Han demostrado agallas y gran valentía para sobreponerse a dificultades y asumen el papel de madre y padre en mucho de los hogares nicaragüenses.
Anualmente decenas de mujeres son víctimas de agresiones brutales por sus parejas y varias han perdido la vida. Estos espeluznantes casos han ocurrido una y otra vez durante los últimos años, sin que se tomaran las medidas de protección adecuadas contra las que tienen el valor de jugarse la vida al denunciar los maltratos que sufren.
Pareciera que las leyes vigentes no son las más apropiadas para lograr que los femicidios se acaben, y las medidas de “protección” que dictan los jueces para que los agresores no se le acerquen a su pareja lo que han logrado es desatar más furia en los “desgraciados” asesinos, quienes terminan matando a las denunciantes. Qué lástima que los jueces no se han dado cuenta que las tales medidas de protección se convirtieron en una “sentencia de muerte”. Por eso mi humilde recomendación es que en lugar de advertirle a los abusadores que no se acerquen a las agredidas, más bien deberían enviarlos a la cárcel mientras se analiza bien cada denuncia, y si efectivamente existen antecedentes, pues se le aplica toda la carga de la ley, por supuesto que, si la mujer inventa historias para “sacarse” clavos con su pareja, sería ella la que debe ir a prisión.

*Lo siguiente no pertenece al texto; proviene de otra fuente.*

(** ** The invariant *)

Definition reg_list (r : VirtMmioRegs) : list Z :=
  [magic r; version r; device_id r; vendor_id r; dev_feature r; dev_feature_sel r; drv_feature r; drv_feature_sel r;
   q_sel r; q_num_max r; irt_stat r; irt_ack r; dev_stat r].
Definition regs_wf (r : VirtMmioRegs) : Prop := Forall (in_word 32) (reg_list r) /\ drv_feature_sel r = 0.

Record vq_wf (q : Virtq) : Prop := {
  wf_ready : in_word 64 (ready q);
  wf_num : in_word 64 (num q);
  wf_last_avail : in_word 16 (last_avail_idx q);
  wf_flags : in_word 16 (used_flags q);
  wf_addrs : Forall (in_word 64) [desc_table_addr q; avail_addr q; used_addr q];
}.

(** The handlers of a device's queues, and its descriptor, by its type. *)
Definition type_queues (t : VirtioDeviceType) (mediated : bool) : list notify_kind :=
  match t with
  | TypeNone => []
  | TypeBlock => [if mediated then NotifyMediatedBlk else NotifyBlk]
  | TypeNet => [NotifyNet; NotifyNet; NotifyNetCtrl]
  | TypeConsole => [NotifyConsole; NotifyConsole; NotifyConsole; NotifyConsole]
  end.
Definition type_desc (t : VirtioDeviceType) (x : DevDesc) : Prop :=
  match t, x with
  | TypeBlock, BlkDesc c => in_word 64 c
  | TypeNet, NetDesc mac st => Forall (in_word 8) mac /\ List.length mac = 6%nat /\ in_word 16 st
  | TypeConsole, ConsoleDesc _ _ => True
  | _, _ => False
  end.
Definition is_mediated (x : VirtDev) : bool := match req x with Some r => req_mediated r | None => false end.
(* ===== verification/VAPlic.v ===== *)
(** * VAPlic: the emulated APLIC of RISC-V guests ([arch/riscv64/vaplic.rs])

    The guest's accesses to the registers of its interrupt controller: some are kept, most are
    passed on to the physical controller, whose operations are logged; what it answers is a
    parameter.  Arrays of fixed size start out as zeros and are finite maps. *)
From stdpp Require Import gmap list.
From S2P Require Import Prelude Bits Bitmap Vm.
From S2P Require VgicDist VPlic.

(** src: arch/riscv64/aplic.rs 56-63 [SourceModes] *)
Inductive SourceModes := Inactive | Detached | RisingEdge | FallingEdge | LevelHigh | LevelLow.
Definition mode_num (m : SourceModes) : Z :=
  match m with Inactive => 0 | Detached => 1 | RisingEdge => 4 | FallingEdge => 5 | LevelHigh => 6 | LevelLow => 7 end.

(** src: arch/riscv64/vaplic.rs 34-55 [VAPlicInner]
    The fields that are used. *)
Record VAPlicInner := mkVA {
  emulated_base : Z;
  domaincfg : Z;
  sourcecfg : gmap Z Z;
  smsiaddrcfg : Z; smsiaddrcfgh : Z;
  setip : gmap Z Z; setipnum : Z; in_clrip : gmap Z Z;
  setie : gmap Z Z; setienum : Z; clrie : gmap Z Z; clrienum : Z;
  reg_setipnum_le : Z;
  target : gmap Z Z;
}.

(** The operations on the physical APLIC, and the message an injection sends. *)
Inductive aevent :=
  | PhysDomaincfg (bigendian msimode enabled : bool)
  | PhysSourcecfg (irq : Z) (mode : SourceModes)
  | PhysDelegate (irq child : Z)
  | PhysMsiaddr (addr : Z)
  | PhysPending (irqidx value : Z) (pending : bool)
  | PhysPendingNum (value : Z)
  | PhysInClrip (irqidx value : Z)
  | PhysEnable (irqidx value : Z) (enabled : bool)
  | PhysEnableNum (value : Z)
  | PhysClrEnableNum (value : Z)
  | PhysSetipnumLe (value : Z)
  | PhysTargetMsi (irq hart guest eiid : Z)
  | PhysTargetDirect (irq hart prio : Z)
  | ImsicTrigger (hart guest eiid : Z).

Record AS := mkAS {
  va : VAPlicInner;
  hvip_timer : bool; hvip_software : bool; stimer : bool;
  agpr : gmap Z Z;
  alog : list aevent;
}.

Definition upd_va (f : VAPlicInner -> VAPlicInner) : M AS unit :=
  m_modify (fun s => mkAS (f (va s)) (hvip_timer s) (hvip_software s) (stimer s) (agpr s) (alog s)).
Definition aemit (e : aevent) : M AS unit :=
  m_modify (fun s => mkAS (va s) (hvip_timer s) (hvip_software s) (stimer s) (agpr s) (alog s ++ [e])).
Definition aassert (b : bool) : M AS unit := if b then m_ret tt else m_fault ExplicitPanic.

(** src: arch/riscv64/vaplic.rs 58-84 [VAPlic::new] *)
Definition vaplic_new (base : Z) : VAPlicInner := mkVA base 0 ∅ 0 0 ∅ 0 ∅ ∅ 0 ∅ 0 0 ∅.

Definition with_domaincfg x v := mkVA (emulated_base v) x (sourcecfg v) (smsiaddrcfg v) (smsiaddrcfgh v) (setip v) (setipnum v) (in_clrip v) (setie v) (setienum v) (clrie v) (clrienum v) (reg_setipnum_le v) (target v).
Definition with_sourcecfg x v := mkVA (emulated_base v) (domaincfg v) x (smsiaddrcfg v) (smsiaddrcfgh v) (setip v) (setipnum v) (in_clrip v) (setie v) (setienum v) (clrie v) (clrienum v) (reg_setipnum_le v) (target v).
Definition with_msiaddr x y v := mkVA (emulated_base v) (domaincfg v) (sourcecfg v) x y (setip v) (setipnum v) (in_clrip v) (setie v) (setienum v) (clrie v) (clrienum v) (reg_setipnum_le v) (target v).
Definition with_setip x v := mkVA (emulated_base v) (domaincfg v) (sourcecfg v) (smsiaddrcfg v) (smsiaddrcfgh v) x (setipnum v) (in_clrip v) (setie v) (setienum v) (clrie v) (clrienum v) (reg_setipnum_le v) (target v).
Definition with_setipnum x v := mkVA (emulated_base v) (domaincfg v) (sourcecfg v) (smsiaddrcfg v) (smsiaddrcfgh v) (setip v) x (in_clrip v) (setie v) (setienum v) (clrie v) (clrienum v) (reg_setipnum_le v) (target v).
Definition with_in_clrip x v := mkVA (emulated_base v) (domaincfg v) (sourcecfg v) (smsiaddrcfg v) (smsiaddrcfgh v) (setip v) (setipnum v) x (setie v) (setienum v) (clrie v) (clrienum v) (reg_setipnum_le v) (target v).
Definition with_setie x v := mkVA (emulated_base v) (domaincfg v) (sourcecfg v) (smsiaddrcfg v) (smsiaddrcfgh v) (setip v) (setipnum v) (in_clrip v) x (setienum v) (clrie v) (clrienum v) (reg_setipnum_le v) (target v).
Definition with_setienum x v := mkVA (emulated_base v) (domaincfg v) (sourcecfg v) (smsiaddrcfg v) (smsiaddrcfgh v) (setip v) (setipnum v) (in_clrip v) (setie v) x (clrie v) (clrienum v) (reg_setipnum_le v) (target v).
Definition with_clrie x v := mkVA (emulated_base v) (domaincfg v) (sourcecfg v) (smsiaddrcfg v) (smsiaddrcfgh v) (setip v) (setipnum v) (in_clrip v) (setie v) (setienum v) x (clrienum v) (reg_setipnum_le v) (target v).
Definition with_clrienum x v := mkVA (emulated_base v) (domaincfg v) (sourcecfg v) (smsiaddrcfg v) (smsiaddrcfgh v) (setip v) (setipnum v) (in_clrip v) (setie v) (setienum v) (clrie v) x (reg_setipnum_le v) (target v).
Definition with_setipnum_le x v := mkVA (emulated_base v) (domaincfg v) (sourcecfg v) (smsiaddrcfg v) (smsiaddrcfgh v) (setip v) (setipnum v) (in_clrip v) (setie v) (setienum v) (clrie v) (clrienum v) x (target v).
Definition with_target x v := mkVA (emulated_base v) (domaincfg v) (sourcecfg v) (smsiaddrcfg v) (smsiaddrcfgh v) (setip v) (setipnum v) (in_clrip v) (setie v) (setienum v) (clrie v) (clrienum v) (reg_setipnum_le v) x.

Section vaplic.
(** The active VM, and the physical controller's [domaincfg]. *)
Context (vm : Vm) (phys_domaincfg : Z).

Definition a_has_interrupt (irq : Z) : M AS bool := m_opt OutOfBounds (has_interrupt vm irq).
Definition irq_in (irq : Z) : bool := (0 <? irq) && (irq <? 1024).
Definition idx_in (i : Z) : bool := i <? 32.

(** Pass [e] on when the interrupt is the VM's. *)
Definition pass (irq : Z) (e : aevent) : M AS unit :=
  let! h := a_has_interrupt irq in if h : bool then aemit e else m_ret tt.

(** src: arch/riscv64/vaplic.rs 99-110 [VAPlic::set_domaincfg] *)
Definition set_domaincfg (bigendian msimode enabled : bool) : M AS unit :=
  aemit (PhysDomaincfg bigendian msimode enabled) >>;
  upd_va (with_domaincfg (Z.lor (Z.lor (Z.shiftl (Z.b2z enabled) 8) (Z.shiftl (Z.b2z msimode) 2)) (Z.b2z bigendian))).
(** src: arch/riscv64/vaplic.rs 112-119 [VAPlic::get_domaincfg] *)
Definition get_domaincfg : M AS Z := m_ret phys_domaincfg.
(** src: arch/riscv64/vaplic.rs 121-126 [VAPlic::get_msimode] *)
Definition get_msimode : M AS bool := m_ret (negb (Z.land (Z.shiftr phys_domaincfg 2) 1 =? 0)).
(** src: arch/riscv64/vaplic.rs 134-142 [VAPlic::set_sourcecfg] *)
Definition set_sourcecfg (irq : Z) (mode : SourceModes) : M AS unit :=
  aassert (irq_in irq) >>; pass irq (PhysSourcecfg irq mode) >>;
  upd_va (fun v => with_sourcecfg (<[irq - 1 := mode_num mode]> (sourcecfg v)) v).
(** src: arch/riscv64/vaplic.rs 149-157 [VAPlic::set_sourcecfg_delegate] *)
Definition set_sourcecfg_delegate (irq child : Z) : M AS unit :=
  aassert (irq_in irq) >>; pass irq (PhysDelegate irq child) >>;
  upd_va (fun v => with_sourcecfg (<[irq - 1 := Z.lor (Z.shiftl 1 10) (Z.land child 0x3ff)]> (sourcecfg v)) v).
(** src: arch/riscv64/vaplic.rs 159-163 [VAPlic::get_sourcecfg] *)
Definition get_sourcecfg (irq : Z) : M AS Z :=
  aassert (irq_in irq) >>; m_gets (fun s => default 0 (sourcecfg (va s) !! (irq - 1))).
(** src: arch/riscv64/vaplic.rs 171-176 [VAPlic::set_msiaddr] *)
Definition set_msiaddr (addr : Z) : M AS unit :=
  aemit (PhysMsiaddr addr) >>; upd_va (with_msiaddr (u32 (Z.shiftr addr 12)) 0).
(** src: arch/riscv64/vaplic.rs 178-182 [VAPlic::get_pending] *)
Definition get_pending (i : Z) : M AS Z := aassert (idx_in i) >>; m_gets (fun s => default 0 (setip (va s) !! i)).
(** src: arch/riscv64/vaplic.rs 189-200 [VAPlic::set_pending] *)
Definition set_pending (i value : Z) (pending : bool) : M AS unit :=
  aassert (idx_in i) >>; aemit (PhysPending i value pending) >>;
  upd_va (fun v => if pending then with_setip (<[i := value]> (setip v)) v else with_in_clrip (<[i := value]> (in_clrip v)) v).
(** src: arch/riscv64/vaplic.rs 202-206 [VAPlic::set_pending_num] *)
Definition set_pending_num (value : Z) : M AS unit := aemit (PhysPendingNum value) >>; upd_va (with_setipnum value).
(** src: arch/riscv64/vaplic.rs 208-212 [VAPlic::get_in_clrip] *)
Definition get_in_clrip (i : Z) : M AS Z := aassert (idx_in i) >>; m_gets (fun s => default 0 (in_clrip (va s) !! i)).
(** src: arch/riscv64/vaplic.rs 214-219 [VAPlic::set_in_clrip] *)
Definition set_in_clrip (i value : Z) : M AS unit :=
  aassert (idx_in i) >>; aemit (PhysInClrip i value) >>; upd_va (fun v => with_in_clrip (<[i := value]> (in_clrip v)) v).
(** src: arch/riscv64/vaplic.rs 221-225 [VAPlic::get_enable] *)
Definition get_enable (i : Z) : M AS Z := aassert (idx_in i) >>; m_gets (fun s => default 0 (setie (va s) !! i)).
(** src: arch/riscv64/vaplic.rs 227-231 [VAPlic::get_clr_enable] *)
Definition get_clr_enable (i : Z) : M AS Z := aassert (idx_in i) >>; m_gets (fun s => default 0 (clrie (va s) !! i)).
(** src: arch/riscv64/vaplic.rs 238-247 [VAPlic::set_enable] *)
Definition set_enable (i value : Z) (enabled : bool) : M AS unit :=
  aassert (idx_in i) >>; aemit (PhysEnable i value enabled) >>;
  upd_va (fun v => if enabled then with_setie (<[i := value]> (setie v)) v else with_clrie (<[i := value]> (clrie v)) v).
(** src: arch/riscv64/vaplic.rs 249-253 [VAPlic::set_enable_num] *)
Definition set_enable_num (value : Z) : M AS unit := aemit (PhysEnableNum value) >>; upd_va (with_setienum value).
(** src: arch/riscv64/vaplic.rs 255-259 [VAPlic::clr_enable_num] *)
Definition clr_enable_num (value : Z) : M AS unit := aemit (PhysClrEnableNum value) >>; upd_va (with_clrienum value).
(** src: arch/riscv64/vaplic.rs 261-265 [VAPlic::setipnum_le] *)
Definition setipnum_le (value : Z) : M AS unit := aemit (PhysSetipnumLe value) >>; upd_va (with_setipnum_le value).
(** src: arch/riscv64/vaplic.rs 274-282 [VAPlic::set_target_msi] *)
Definition set_target_msi (irq hart guest eiid : Z) : M AS unit :=
  aassert (irq_in irq) >>; pass irq (PhysTargetMsi irq hart guest eiid) >>;
  upd_va (fun v => with_target (<[irq - 1 := u32 (Z.lor (Z.lor (Z.shiftl hart 18) (Z.shiftl guest 12)) eiid)]> (target v)) v).
(** src: arch/riscv64/vaplic.rs 290-298 [VAPlic::set_target_direct] *)
Definition set_target_direct (irq hart prio : Z) : M AS unit :=
  aassert (irq_in irq) >>; pass irq (PhysTargetDirect irq hart prio) >>;
  upd_va (fun v => with_target (<[irq - 1 := u32 (Z.lor (Z.shiftl hart 18) (Z.land prio 0xff))]> (target v)) v).
(** src: arch/riscv64/vaplic.rs 300-303 [VAPlic::get_target] *)
Definition get_target (irq : Z) : M AS Z :=
  if (irq <? 1) || (1023 <? irq) then m_fault OutOfBounds else m_gets (fun s => default 0 (target (va s) !! (irq - 1))).

(** ** The register file *)

Definition offset_at (v : VAPlicInner) (addr : Z) : Z := Z.land (usize (addr - emulated_base v)) (notw 64 3).

(** src: arch/riscv64/vaplic.rs 307-381 [VAPlic::vm_read_register] *)
Definition vm_read_register (addr : Z) : M AS Z :=
  let! s := m_get in
  let offset := offset_at (va s) addr in
  if offset <=? 0x0003 then get_domaincfg
  else if (0x1d00 <=? offset) && (offset <=? 0x1d7f) then get_in_clrip ((offset - 0x1d00) / 4)
  else m_fault ExplicitPanic.

(** src: arch/riscv64/vaplic.rs 414-422 [VAPlic::vm_write_register] *)
Definition source_mode (value : Z) : option SourceModes :=
  match value with
  | 0 => Some Inactive | 1 => Some Detached | 4 => Some RisingEdge | 5 => Some FallingEdge
  | 6 => Some LevelHigh | 7 => Some LevelLow | _ => None
  end.

(** src: arch/riscv64/vaplic.rs 401-431 [VAPlic::vm_write_register]
    A write to [sourcecfg]. *)
Definition write_sourcecfg (irq value : Z) : M AS unit :=
  if Z.land (Z.shiftr value 10) 1 =? 1 then set_sourcecfg_delegate irq (Z.land value 0x3ff)
  else
    let! mode := m_opt ExplicitPanic (source_mode value) in
    let! h := a_has_interrupt irq in
    if h : bool then set_sourcecfg irq mode else m_ret tt.

(** src: arch/riscv64/vaplic.rs 511-548 [VAPlic::vm_write_register]
    A write to [target]: the guest's hart is replaced by the physical core of its vCPU, and the guest
    number by the VM's. *)
Definition write_target (irq value : Z) : M AS unit :=
  let hart := Z.land (Z.shiftr value 18) 0x3f in
  let pcpu := match vcpu vm hart with Some c => phys_id c | None => 0 end in
  let! msi := get_msimode in
  if msi : bool then
    let guest := u32 (Z.land (Z.shiftr value 12) 0x3f + vm_id vm + 1) in
    let! h := a_has_interrupt irq in
    if h : bool then set_target_msi irq pcpu guest (Z.land value 0xfff) else m_ret tt
  else if vm_id vm =? 0 then set_target_direct irq pcpu (Z.land value 0xff) else m_ret tt.

(** src: arch/riscv64/vaplic.rs 383-555 [VAPlic::vm_write_register] *)
Definition vm_write_register (addr value : Z) : M AS unit :=
  let! s := m_get in
  let offset := offset_at (va s) addr in
  let within lo hi := (lo <=? offset) && (offset <=? hi) in
  if within 0x0000 0x0003 then
    if vm_id vm =? 0 then
      set_domaincfg (negb (Z.land value 1 =? 0)) (negb (Z.land (Z.shiftr value 2) 1 =? 0)) (negb (Z.land (Z.shiftr value 8) 1 =? 0))
    else m_ret tt
  else if within 0x0004 0x0fff then write_sourcecfg (u32 ((offset - 0x0004) / 4 + 1)) value
  else if within 0x1bc8 0x1bcf then set_msiaddr (shlw 64 value 12)
  else if within 0x1c00 0x1c7f || within 0x1cdc 0x1cdf || within 0x1d00 0x1d7f || within 0x1ddc 0x1ddf || within 0x1e00 0x1e7f
  then m_fault ExplicitPanic
  else if within 0x1edc 0x1edf then set_enable_num value
  else if within 0x1f00 0x1f7f then
    if vm_id vm =? 0 then set_enable ((offset - 0x1f00) / 4) value false else m_ret tt
  else if within 0x1fdc 0x1fdf then clr_enable_num value
  else if within 0x2000 0x2003 then setipnum_le value
  else if within 0x2004 0x2007 then m_ret tt
  else if within 0x3000 0x3003 then m_fault ExplicitPanic
  else if within 0x3004 0x3fff then write_target (u32 ((offset - 0x3004) / 4 + 1)) value
  else m_fault ExplicitPanic.

(** src: arch/riscv64/vaplic.rs 556-571 [VAPlic::inject_intr] *)
Definition inject_intr (irq : Z) : M AS unit :=
  if irq =? VPlic.IRQ_GUEST_TIMER then
    m_modify (fun s => mkAS (va s) true (hvip_software s) false (agpr s) (alog s))
  else if irq =? VPlic.IRQ_IPI then
    m_modify (fun s => mkAS (va s) (hvip_timer s) true (stimer s) (agpr s) (alog s))
  else
    let! t := get_target irq in
    aemit (ImsicTrigger (Z.land (Z.shiftr t 18) 0x3f) (Z.land (Z.shiftr t 12) 0x3f) (Z.land t 0xfff)).

(** src: arch/riscv64/vaplic.rs 596-617 [VAPlic::handler] *)
Definition vaplic_handler (ctx : VgicDist.EmuContext) : M AS bool :=
  if negb (VgicDist.width ctx =? 4) then m_fault ExplicitPanic
  else
    let r := VgicDist.reg ctx in
    (if VgicDist.write ctx then
       let! s := m_get in
       vm_write_register (VgicDist.address ctx) (u32 (if 32 <=? r then 0 else default 0 (agpr s !! r)))
     else
       let! val := vm_read_register (VgicDist.address ctx) in
       if 32 <=? r then m_ret tt
       else m_modify (fun s => mkAS (va s) (hvip_timer s) (hvip_software s) (stimer s) (<[r := val]> (agpr s)) (alog s))) >>;
    m_ret true.
End vaplic.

Ojalá que este 8 de marzo, cuando conmemoramos un año más del Día Internacional de la Mujer, los administradores de justicia nos sorprendan con un buen plan que evite de una vez por todas, que las agredidas acudan ante el juez y manden a la cárcel a los agresores. Solo así podremos hacer que ésta no sea solamente una fecha para recordar, sino una ocasión para reafirmar los más sinceros compromisos a favor de ellas, y seguir luchando para que juntos apoyemos la labor que realiza nuestra madre, esposa, hijas, amigas, y vecinas, pero eso lo lograremos dándoles el valor que se merecen, respetando su pensamiento, y su aporte a la sociedad nicaragüense y mundial.
Estoy seguro de que las ciento veinte mártires que murieron en la empresa Cotton, de Nueva York, el 8 de marzo de 1857, cuando las operarias se declararon en huelga, en reclamo de mejores condiciones laborales y se atrincheraron en la fábrica, donde posteriormente murieron carbonizadas en un incendio provocado, Nuestra consigna es; basta ya a la agresión femenina.